The MLM Model is the overarching architecture that utilizes the Encoder for the MLM task. It is specifically designed for predicting masked tokens, replicating the pre-training objective of models like BERT.

- **Encoder Utilization:** The MLM Model embeds the input tokens and passes them through the Encoder to obtain contextualized token representations.
- **Prediction Layer:** On top of the Encoder's output, a linear layer is used to map the high-dimensional token representations back to the vocabulary space. This setup predicts the original token from its masked version or context.
- **Training Objective:** The primary goal during training is to minimize the prediction error of the masked tokens, encouraging the model to understand and generate language effectively.

### Implementation Notes

As you implement these components:
- Focus on how each part contributes to handling and transforming the input data into useful representations.
- Consider the flow of data through the model and how each component’s output serves as input to the next.
- Ensure your implementation supports backpropagation, as this will be crucial for training the model.

In the upcoming coding tasks, you will implement these components based on the provided templates and hints. This hands-on experience will deepen your understanding of how modern NLP models leverage Transformer architectures for complex language understanding tasks.


In [7]:
# Transformer Block
class TransformerBlock(nn.Module):
    def __init__(self, embed_size, heads, dropout, forward_expansion):
        super(TransformerBlock, self).__init__()
        self.attention = nn.MultiheadAttention(embed_dim=embed_size, num_heads=heads)
        self.norm1 = nn.LayerNorm(embed_size)
        self.norm2 = nn.LayerNorm(embed_size)
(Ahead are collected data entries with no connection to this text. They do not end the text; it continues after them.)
(* ===== verification/Convert.v ===== *)
(** * Numbers and their decimal and hexadecimal strings ([kernel.c])

    [atoi], [itoa], [int_to_hex], [int_to_dec] and [int_to_str].  A buffer is
    the list of its bytes.  [int] arithmetic wraps, as the compiled code
    does. *)
From S2P Require Import Prelude CString.

(** The loop of [atoi]. *)
Fixpoint atoi_digits (s : list Z) (num : Z) : res Z :=
  match s with
  | [] => Err OutOfBounds
  | c :: t =>
      if c =? 0 then Ok num
      else if (48 <=? c) && (c <=? 57) then atoi_digits t (i32 (i32 (num * 10) + (c - 48)))
      else Ok num
  end.

(** [int atoi(const char *s)] *)
Definition atoi (s : list Z) : res Z :=
  c ← deref s;
  if c =? 45 then num ← atoi_digits (tail s) 0; Ok (i32 (-1 * num))
  else num ← atoi_digits s 0; Ok (i32 (1 * num)).

(** The [do ... while(n > 0)] of [itoa]; the state is [n], [i] and [str]. *)
Definition itoa_step (st : Z * Z * list Z) : res ((Z * Z * list Z) + (Z * list Z)) :=
  let '(n, i, str) := st in
  str ← aset str i (u8 (Z.rem n 10 + 48));
  let n := Z.quot n 10 in
  Ok (if 0 <? n then inl (n, i + 1, str) else inr (i + 1, str)).

(** The loop of [itoa] that turns [str[0 .. i - 1]] around. *)
Definition reverse_chars (str : list Z) (i : Z) : res (list Z) :=
  for_loop (Z.to_nat (Z.quot i 2)) 0
    (λ j str, temp ← aget str j;
              c ← aget str (i - j - 1);
              str ← aset str j c;
              aset str (i - j - 1) temp) str.

(** [void itoa(int n, char *str)] *)
Definition itoa (n : Z) (str : list Z) : res (list Z) :=
  let sign := n in
  let n := if sign <? 0 then i32 (- n) else n in
  '(i, str) ← iter 11 itoa_step (n, 0, str);
  '(i, str) ← (if sign <? 0 then str ← aset str i 45; Ok (i + 1, str) else Ok (i, str));
  str ← aset str i 0;
  reverse_chars str i.

(** ["0123456789ABCDEF"] *)
Definition hex_chars : list Z :=
  [48; 49; 50; 51; 52; 53; 54; 55; 56; 57; 65; 66; 67; 68; 69; 70].

(** [void int_to_hex(uint32_t num, char *buffer)] *)
Definition int_to_hex (num : Z) (buffer : list Z) : res (list Z) :=
  buffer ← aset buffer 0 48;
  buffer ← aset buffer 1 120;
  buffer ← for_loop 8 0
    (λ i buffer, c ← aget hex_chars (Z.land (Z.shiftr num ((7 - i) * 4)) 15);
                 aset buffer (i + 2) c) buffer;
  aset buffer 10 0.

(** The loop that collects digits, last one first: [int_to_dec] stops at 15
    of them, [int_to_str] has no such test. *)
Definition digits_step (limit : option Z) (st : Z * Z * list Z)
    : res ((Z * Z * list Z) + (Z * list Z)) :=
  let '(num, pos, temp) := st in
  if negb (num =? 0) && (match limit with Some k => pos <? k | None => true end) then
    temp ← aset temp pos (u8 (48 + Z.rem num 10));
    Ok (inl (Z.quot num 10, pos + 1, temp))
  else Ok (inr (pos, temp)).

(** The loop that copies them in reverse. *)
Definition copy_reversed (buffer temp : list Z) (pos : Z) : res (list Z) :=
  for_loop (Z.to_nat pos) 0
    (λ i buffer, c ← aget temp (pos - i - 1); aset buffer i c) buffer.

(** [void int_to_dec(uint32_t num, char *buffer)]; the bytes of [temp] are
    those the stack holds. *)
Definition int_to_dec (temp : list Z) (num : Z) (buffer : list Z) : res (list Z) :=
  if num =? 0 then buffer ← aset buffer 0 48; aset buffer 1 0
  else
    '(pos, temp) ← iter 17 (digits_step (Some 15)) (num, 0, temp);
    buffer ← copy_reversed buffer temp pos;
    aset buffer pos 0.

(** [void int_to_str(int value, char *buffer)] *)
Definition int_to_str (temp : list Z) (value : Z) (buffer : list Z) : res (list Z) :=
  if value =? 0 then buffer ← aset buffer 0 48; aset buffer 1 0
  else
    '(j, temp) ← iter 12 (digits_step None) (value, 0, temp);
    buffer ← copy_reversed buffer temp j;
    aset buffer j 0.

(** ** Digits *)

(** The number that digits, the last one first, stand for. *)
Fixpoint undigits (l : list Z) : Z :=
  match l with [] => 0 | d :: t => (d - 48) + 10 * undigits t end.

(** The digits of [n], last one first; [fuel] bounds their number. *)
Fixpoint digits (fuel : nat) (n : Z) : list Z :=
  match fuel with
  | O => []
  | S fuel => (48 + n `mod` 10) :: if n <? 10 then [] else digits fuel (n `div` 10)
  end.

Definition digit (c : Z) : Prop := 48 ≤ c ≤ 57.

Lemma digits_value fuel n : 0 ≤ n < 10 ^ Z.of_nat fuel → undigits (digits fuel n) = n.
Proof.
  revert n. induction fuel as [|fuel IH]; intros n Hn;
    [change (10 ^ Z.of_nat 0) with 1 in Hn; simpl; lia|].
  assert (10 ^ Z.of_nat (S fuel) = 10 * 10 ^ Z.of_nat fuel) as E
    by (rewrite Nat2Z.inj_succ, Z.pow_succ_r; lia).
  pose proof (Z.div_mod n 10 ltac:(lia)). pose proof (Z.mod_pos_bound n 10 ltac:(lia)).
  cbn [digits undigits]. destruct (Z.ltb_spec n 10).
  - rewrite Z.mod_small by lia. simpl. lia.
  - rewrite IH by lia. lia.
Qed.

Lemma digits_are_digits fuel n : 0 ≤ n → Forall digit (digits fuel n).
Proof.
  revert n. induction fuel as [|fuel IH]; intros n Hn; [constructor|].
  pose proof (Z.mod_pos_bound n 10 ltac:(lia)). cbn [digits]. constructor; [unfold digit; lia|].
  destruct (n <? 10); [constructor|]. apply IH. apply Z.div_pos; lia.
Qed.

Lemma digits_length fuel n : (length (digits fuel n) ≤ fuel)%nat.
Proof.
  revert n. induction fuel as [|fuel IH]; intros n; [done|]. cbn [digits length].
  destruct (n <? 10); [simpl; lia|]. specialize (IH (n `div` 10)). lia.
Qed.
        # Feed-forward layer
        self.feed_forward = nn.Sequential(
            nn.Linear(embed_size, forward_expansion * embed_size),
            nn.ReLU(),
            # To Do: Add the final linear layer (hint: the output size should be the same as embed_size)
            nn.Linear(forward_expansion * embed_size, embed_size) # Add the final linear layer

        )
        self.dropout = nn.Dropout(dropout)

    def forward(self, value, key, query, mask):
        attention = self.attention(query, key, value, attn_mask=mask)[0]
        x = self.dropout(self.norm1(attention + query))
        forward = self.feed_forward(x)
        out = self.dropout(self.norm2(forward + x))
        return out

# Encoder
class Encoder(nn.Module):
    def __init__(self, vocab_size, embed_size, num_layers, heads, device, forward_expansion, dropout, max_length):
        super(Encoder, self).__init__()
        self.embed_size = embed_size
        self.device = device
        self.word_embedding = nn.Embedding(vocab_size, embed_size)
        self.position_embedding = nn.Embedding(max_length, embed_size)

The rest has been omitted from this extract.